(Items from a dataset)
=======
(* ===== verification/SchedulerProofs.v ===== *)
(** Properties of the send scheduler: the constant-bitrate invariant (one datagram
    of one size per slot), and the safety of a turn. *)

From stdpp Require Import list gmap.
From S2P Require Import Prelude State ReplayWindow OutQueue TaskHeap RateLimiter Metrics Crypto Wire Fragment Server Handshake.
From S2P Require Import PacketProcessor Scheduler Pacing ServerLogic HandshakeProofs DataPath.
Local Open Scope Z_scope.

Section scheduler.
Context `{Sod : Sodium} `{!SodiumLaws Sod}.

(** ** Constant bitrate *)

(** The plaintext of a dummy packet. *)
Definition dummy_plain (s : session_t) : list byte := take (Z.to_nat (argv_FRAG s)) (dummy_payload s).

Lemma dummy_plain_ok s :
  slot_ok s -> params_ok s -> dummy_ready s ->
  length (dummy_plain s) = Z.to_nat (argv_FRAG s) /\ u16_at (dummy_plain s) 6 = Ok PKT_DUMMY.
Proof.
  intros Hs [_ Hf _ _] [_ Hr]. pose proof (ok_dummy s Hs). unfold CONFIG_MIN_FRAG_PARAM, CONFIG_MAX_FRAG_PARAM, MAX_FRAG in *.
  unfold dummy_plain. split; [rewrite length_take; lia|]. rewrite u16_at_take by lia. done.
Qed.

Lemma send_dummy_ok i w s (Q : unit -> world -> Prop) :
  world_ok w -> sessions w !! i = Some s -> active s = true ->
  (forall w', world_ok w' -> (exists s', sessions w' = <[i := s']> (sessions w) /\ outq s' = outq s /\ active s' = active s) ->
     g_shards w' = g_shards w ->
     (sends w = [] -> trace w' = trace w ++ [UdpSend (s_udp_sock s) (client_addr s) (sealed s (dummy_plain s) (send_seq s))]) ->
     Q tt w') ->
  runs (send_dummy i) w Q.
Proof.
  intros Hw Hi Ha HQ. destruct (ok_sess w Hw i s Hi) as [Hslot Hlive]. destruct (Hlive Ha) as [Hip Hp Hst Hq Hrd].
  destruct (dummy_plain_ok s Hslot Hp Hrd) as [Hdl _]. pose proof (ok_frag s Hp) as Hf.
  unfold CONFIG_MIN_FRAG_PARAM, CONFIG_MAX_FRAG_PARAM in Hf.
  unfold send_dummy. rstep. rstep. rstep. eapply runs_next_seq; [exact Hi|]. rewrite (frag_size_ok s Hp).
  set (s1 := s <| send_seq := _ |>). set (w1 := set sessions _ _). rstep. eapply runs_lift.
  { unfold buf_read. rewrite decide_True; [reflexivity|]. pose proof (ok_dummy s Hslot). unfold MAX_FRAG in *. lia. }
  cbv beta. rewrite drop_0. fold (dummy_plain s).
  destruct (encrypt_ok (k_send s) (session_id s) (send_seq s) (dummy_plain s)) as (ct & Hct & _ & Hcl);
    [apply Hslot|unfold BUFFER_SIZE, MAC_LEN; lia|].
  assert (Hml : MAC_LEN = 16%nat) by done.
  pose proof (ok_final s Hslot) as Hfl. unfold MAX_FRAG in Hfl.
  destruct (packet_in_buffer (final_pkt_dummy s) (session_id s) ct (send_seq s) (proj1 Hrd)) as (b1 & b & E1 & E2 & Hpk & H22 & Hbl); [lia|].
  rstep. rlift Hct. cbv zeta. rewrite Hst. change (Z.to_nat 22) with 22%nat. change (22 + 8)%nat with 30%nat.
  rstep. rlift E1. rstep. rlift E2. rstep. eapply runs_update; [by eapply update_get|]. cbv beta.
  set (s2 := s1 <| final_pkt_dummy := b |>).
  assert (Hs2 : sess_ok i s2).
  { split; [destruct Hslot; constructor; try done; [apply u64_range|by cbn; rewrite Hbl]|].
    intros _. constructor; try done; [by destruct Hp; constructor|]. destruct Hrd as [Hr1 Hr2]. by split; [cbn; rewrite H22|]. }
  assert (Hw2 : world_ok (w <| sessions ::= <[i := s2]> |>)) by (by apply (world_ok_update w i s)).
  assert (Hss : sessions (w1 <| sessions ::= <[i := s2]> |>) = <[i := s2]> (sessions w)) by apply list_insert_insert_eq.
  replace (w1 <| sessions ::= <[i := s2]> |>) with (w <| sessions ::= <[i := s2]> |>)
    by (destruct w; subst w1; cbn in *; by rewrite list_insert_insert_eq).
  rewrite Hpk. rstep. rstep. rstep. apply HQ.
  - by apply world_ok_sent.
  - by exists s2.
  - done.
  - intros Hsd. destruct (H Hsd) as [-> ->]. cbn [trace set]. do 3 f_equal. unfold seal. unfold encrypt in Hct.
    destruct (aead_encrypt _ _ _ _); [|done]. case_match; by simplify_eq.
Qed.
(** ** Sending what is queued *)

Lemma queue_popped_ok i w s q d q' :
  world_ok w -> sessions w !! i = Some s -> outq s = Some q -> aq_pop q = Some (d, q') ->
  world_ok (w <| sessions ::= <[i := s <| outq := Some q' |>]> |>).
Proof.
  intros Hw Hi Hq Hpop. destruct (ok_sess w Hw i s Hi) as [Hs Hlive].
  apply (world_ok_update w i s); [done..| |done]. split; [by destruct Hs|].
  intros Ha. destruct (Hlive Ha) as [? [] ? Hu ?]. constructor; try done. intros Hy q0 [= <-].
  specialize (Hu Hy q Hq). rewrite (aq_pop_Some _ _ _ Hpop) in Hu. by inversion Hu.
Qed.

Lemma runs_queue_pop i w s q (Q : option out_data -> world -> Prop) :
  sessions w !! i = Some s -> outq s = Some q ->
  match aq_pop q with
  | None => Q None w
  | Some (d, q') => Q (Some d) (w <| sessions ::= <[i := s <| outq := Some q' |>]> |>)
  end -> runs (queue_pop i) w Q.
Proof.
  intros Hi Hq HQ. unfold queue_pop. rstep. rstep. rewrite Hq. destruct (aq_pop q) as [[d q']|].
  - rstep. rstep. by rstep.
  - by rstep.
Qed.

(** The sends of the packets of a queue. *)
Definition sends_of (s : session_t) (l : list out_data) : list event :=
  (fun d => UdpSend (s_udp_sock s) (client_addr s) (pkt d)) <$> l.

Lemma drain_queue_ok fuel i w s q :
  world_ok w -> sessions w !! i = Some s -> outq s = Some q -> (length (packets q) <= fuel)%nat ->
  runs (drain_queue fuel i) w (fun r w' => world_ok w' /\ g_shards w' = g_shards w /\
    now w' = now w /\ r = negb (bool_decide (packets q = [])) /\
    sessions w' = <[i := s <| outq := Some aq_empty |>]> (sessions w) /\
    (sends w = [] -> trace w' = trace w ++ sends_of s (packets q))).
Proof.
  revert w s q. induction fuel as [|fuel IH]; intros w s q Hw Hi Hq Hf; cbn [drain_queue]; rstep;
    eapply runs_queue_pop; try done; destruct (aq_pop q) as [[d q']|] eqn:Hpop.
  - apply aq_pop_Some in Hpop. rewrite Hpop in Hf. cbn in Hf. lia.
  - apply aq_pop_None in Hpop as ->. rstep. split; [done|]. do 3 (split; [done|]). split.
    + rewrite list_insert_id; [done|]. rewrite Hi. f_equal. destruct s. cbn in *. by subst.
    + intros _. by rewrite app_nil_r.
  - pose proof (queue_popped_ok i w s q d q' Hw Hi Hq Hpop) as Hw1. apply aq_pop_Some in Hpop.
    set (w1 := w <| sessions ::= _ |>) in *.
    assert (Hi1 : sessions w1 !! i = Some (s <| outq := Some q' |>)) by (by eapply update_get).
    rstep. eapply runs_session; [exact Hi1|]. cbv beta. rstep. rstep. rstep.
    eapply runs_conseq; [eapply (IH _ (s <| outq := Some q' |>) q')|].
    + by apply world_ok_sent.
    + exact Hi1.
    + done.
    + rewrite Hpop in Hf. cbn in Hf. lia.
    + cbv beta. intros r w' (Hw' & Hsh & Hno & Hr & Hss & Htr). rstep. split; [done|]. split; [exact Hsh|].
      split; [exact Hno|]. split; [by rewrite Hpop|]. split.
      * rewrite Hss. apply list_insert_insert_eq.
      * intros Hsd. destruct (H Hsd) as [-> ->]. rewrite (Htr eq_refl), Hpop. cbn. by rewrite <- app_assoc.
  - apply aq_pop_None in Hpop as ->. rstep. split; [done|]. do 3 (split; [done|]). split.
    + rewrite list_insert_id; [done|]. rewrite Hi. f_equal. destruct s. cbn in *. by subst.
    + intros _. by rewrite app_nil_r.
Qed.

(** ** One slot *)

(** What one slot of a constant-bitrate session sends: its first queued packet, or
    else a dummy. *)
Definition cbr_datagram (s : session_t) (q : aqueue) : list byte :=
  match aq_pop q with
  | Some (d, _) => pkt d
  | None => sealed s (dummy_plain s) (send_seq s)
  end.

Lemma cbr_datagram_length i w s q :
  world_ok w -> sessions w !! i = Some s -> active s = true -> argv_CBR s = ch_Y -> outq s = Some q ->
  length (cbr_datagram s q) = wire_size s.
Proof.
  intros Hw Hi Ha Hc Hq. destruct (ok_sess w Hw i s Hi) as [Hs Hlive]. destruct (Hlive Ha) as [_ Hp _ Hu Hrd].
  unfold cbr_datagram. destruct (aq_pop q) as [[d q']|] eqn:Hpop.
  - specialize (Hu Hc q Hq). rewrite (aq_pop_Some _ _ _ Hpop) in Hu. by inversion Hu.
  - unfold seal. destruct (aead_roundtrip (k_send s) (session_id s) (send_seq s) (dummy_plain s)) as (ct & -> & _ & Hl);
      [apply Hs|]. change (default [] (Some ct)) with ct. rewrite length_data_packet by apply Hs.
    rewrite Hl. destruct (dummy_plain_ok s Hs Hp Hrd) as [-> _]. unfold wire_size. lia.
Qed.

Lemma execute_send_cbr_runs sid i w s q :
  world_ok w -> scan_id (Ok sid) (sessions w) = Ok (Some i) -> sessions w !! i = Some s ->
  argv_CBR s = ch_Y -> outq s = Some q ->
  runs (execute_send sid) w (fun r w' => world_ok w' /\ g_shards w' = g_shards w /\
    r = negb (bool_decide (packets q = [])) /\
    (sends w = [] -> trace w' = trace w ++ [UdpSend (s_udp_sock s) (client_addr s) (cbr_datagram s q)])).
Proof.
  intros Hw Hsc Hi Hc Hq. destruct (scan_id_found _ _ _ Hsc) as (s0 & Hi' & Ha & _).
  assert (s0 = s) as -> by congruence.
  unfold execute_send, session_by_id. rstep. rstep. rstep. rlift Hsc. rstep. eapply runs_session; [exact Hi|]. cbv beta.
  rewrite (bool_decide_true _ Hc). rstep. eapply runs_queue_pop; [done..|]. unfold cbr_datagram.
  destruct (aq_pop q) as [[d q']|] eqn:Hpop.
  - pose proof (queue_popped_ok i w s q d q' Hw Hi Hq Hpop) as Hw1. apply aq_pop_Some in Hpop.
    rstep. rstep. rstep. split; [by apply world_ok_sent|]. split; [done|]. split; [by rewrite Hpop|].
    intros Hsd. destruct (H Hsd) as [-> _]. done.
  - apply aq_pop_None in Hpop as ->. rstep. apply (send_dummy_ok i w s); [done..|].
    intros w' Hw' _ Hsh Htr. rstep. done.
Qed.

(** C25: the paced slots of a constant-bitrate session are uniform: in every well-formed
    state in which the session has its queue and sending succeeds, one slot of the
    scheduler sends exactly one datagram to the session's client, always of the same
    length on the wire, whether it carries the oldest packet of the highest non-empty
    priority or, when nothing is queued, a dummy, which the client decrypts to a packet
    flagged DUMMY.  It is about the slots: keepalives of the maintenance are sent
    between them. *)
Theorem cbr_slot_uniform sid i w s q :
  world_ok w -> scan_id (Ok sid) (sessions w) = Ok (Some i) -> sessions w !! i = Some s ->
  argv_CBR s = ch_Y -> outq s = Some q -> sends w = [] ->
  exists r w' data, execute_send sid w = Ok (r, w') /\ world_ok w' /\
    trace w' = trace w ++ [UdpSend (s_udp_sock s) (client_addr s) data] /\
    length data = wire_size s /\
    match packets q with
    | d :: _ => r = true /\ data = pkt d
    | [] => r = false /\ exists plain, data = sealed s plain (send_seq s) /\
              aead_decrypt (k_send s) (session_id s) (send_seq s) (drop DATA_HEADER_LEN data) = Some plain /\
              u16_at plain 6 = Ok PKT_DUMMY
    end.
Proof.
  intros Hw Hsc Hi Hc Hq Hsd. destruct (scan_id_found _ _ _ Hsc) as (s0 & Hi' & Ha & _).
  assert (s0 = s) as -> by congruence.
  destruct (execute_send_cbr_runs sid i w s q Hw Hsc Hi Hc Hq) as (r & w' & E & Hw' & _ & -> & Htr).
  exists (negb (bool_decide (packets q = []))), w', (cbr_datagram s q).
  split; [exact E|]. split; [done|]. split; [by apply Htr|]. split; [by apply (cbr_datagram_length i w s q)|].
  unfold cbr_datagram. destruct (aq_pop q) as [[d q']|] eqn:Hpop.
  - by rewrite (aq_pop_Some _ _ _ Hpop).
  - apply aq_pop_None in Hpop as ->. split; [done|]. exists (dummy_plain s). split; [done|].
    destruct (ok_sess w Hw i s Hi) as [Hs Hlive]. destruct (Hlive Ha) as [_ Hp _ _ Hrd].
    split; [|by apply dummy_plain_ok]. unfold seal.
    destruct (aead_roundtrip (k_send s) (session_id s) (send_seq s) (dummy_plain s)) as (ct & -> & Hd & _); [apply Hs|].
    change (default [] (Some ct)) with ct.
    destruct (data_packet_fields (session_id s) (send_seq s) ct) as (_ & _ & _ & Hdr); [apply Hs..|]. by rewrite Hdr.
Qed.

(** ** Without pacing *)

Lemma execute_send_flush_runs sid i w s q :
  world_ok w -> scan_id (Ok sid) (sessions w) = Ok (Some i) -> sessions w !! i = Some s ->
  argv_CBR s = ch_N -> outq s = Some q -> packets q <> [] ->
  runs (execute_send sid) w (fun r w' => r = true /\ world_ok w' /\
    sessions w' = <[i := s <| outq := Some aq_empty |>]> (sessions w) /\
    (sends w = [] -> trace w' = trace w ++ sends_of s (packets q))).
Proof.
  intros Hw Hsc Hi Hc Hq Hne. unfold execute_send, session_by_id. rstep. rstep. rstep. rlift Hsc.
  rstep. eapply runs_session; [exact Hi|]. cbv beta. rewrite Hc, bool_decide_false by (by vm_compute).
  rstep. eapply runs_conseq; [apply (drain_queue_ok _ i w s q); try done|].
  { unfold queue_length, packets, aq_size. rewrite Hq, length_app. lia. }
  cbv beta. intros r w1 (Hw1 & _ & _ & -> & Hss & Htr). rewrite bool_decide_false by done. cbn [negb]. by rsteps.
Qed.

(** C26: a session without pacing is flushed: when its queue is not empty and sending
    succeeds, one run of its task sends every queued
    packet, the HIGH ones first and each class in the order it was queued, and
    leaves the queue empty and everything else in the session as it was. *)
Theorem flush_sends_all sid i w s q :
  world_ok w -> scan_id (Ok sid) (sessions w) = Ok (Some i) -> sessions w !! i = Some s ->
  argv_CBR s = ch_N -> outq s = Some q -> packets q <> [] -> sends w = [] ->
  exists w', execute_send sid w = Ok (true, w') /\ world_ok w' /\
    trace w' = trace w ++ sends_of s (high q) ++ sends_of s (normal q) /\
    sessions w' = <[i := s <| outq := Some aq_empty |>]> (sessions w).
Proof.
  intros Hw Hsc Hi Hc Hq Hne Hsd.
  destruct (execute_send_flush_runs sid i w s q Hw Hsc Hi Hc Hq Hne) as (r & w' & E & -> & Hw' & Hss & Htr).
  exists w'. split; [exact E|]. split; [done|]. split; [|done]. rewrite Htr by done. unfold packets, sends_of. by rewrite fmap_app.
Qed.

End scheduler.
=======
What the exercise asks » Nothing but the lines with "sealed" should be returned, copied from the entries above.

Response box »
     (sends w = [] -> trace w' = trace w ++ [UdpSend (s_udp_sock s) (client_addr s) (sealed s (dummy_plain s) (send_seq s))]) ->
  | None => sealed s (dummy_plain s) (send_seq s)
    | [] => r = false /\ exists plain, data = sealed s plain (send_seq s) /\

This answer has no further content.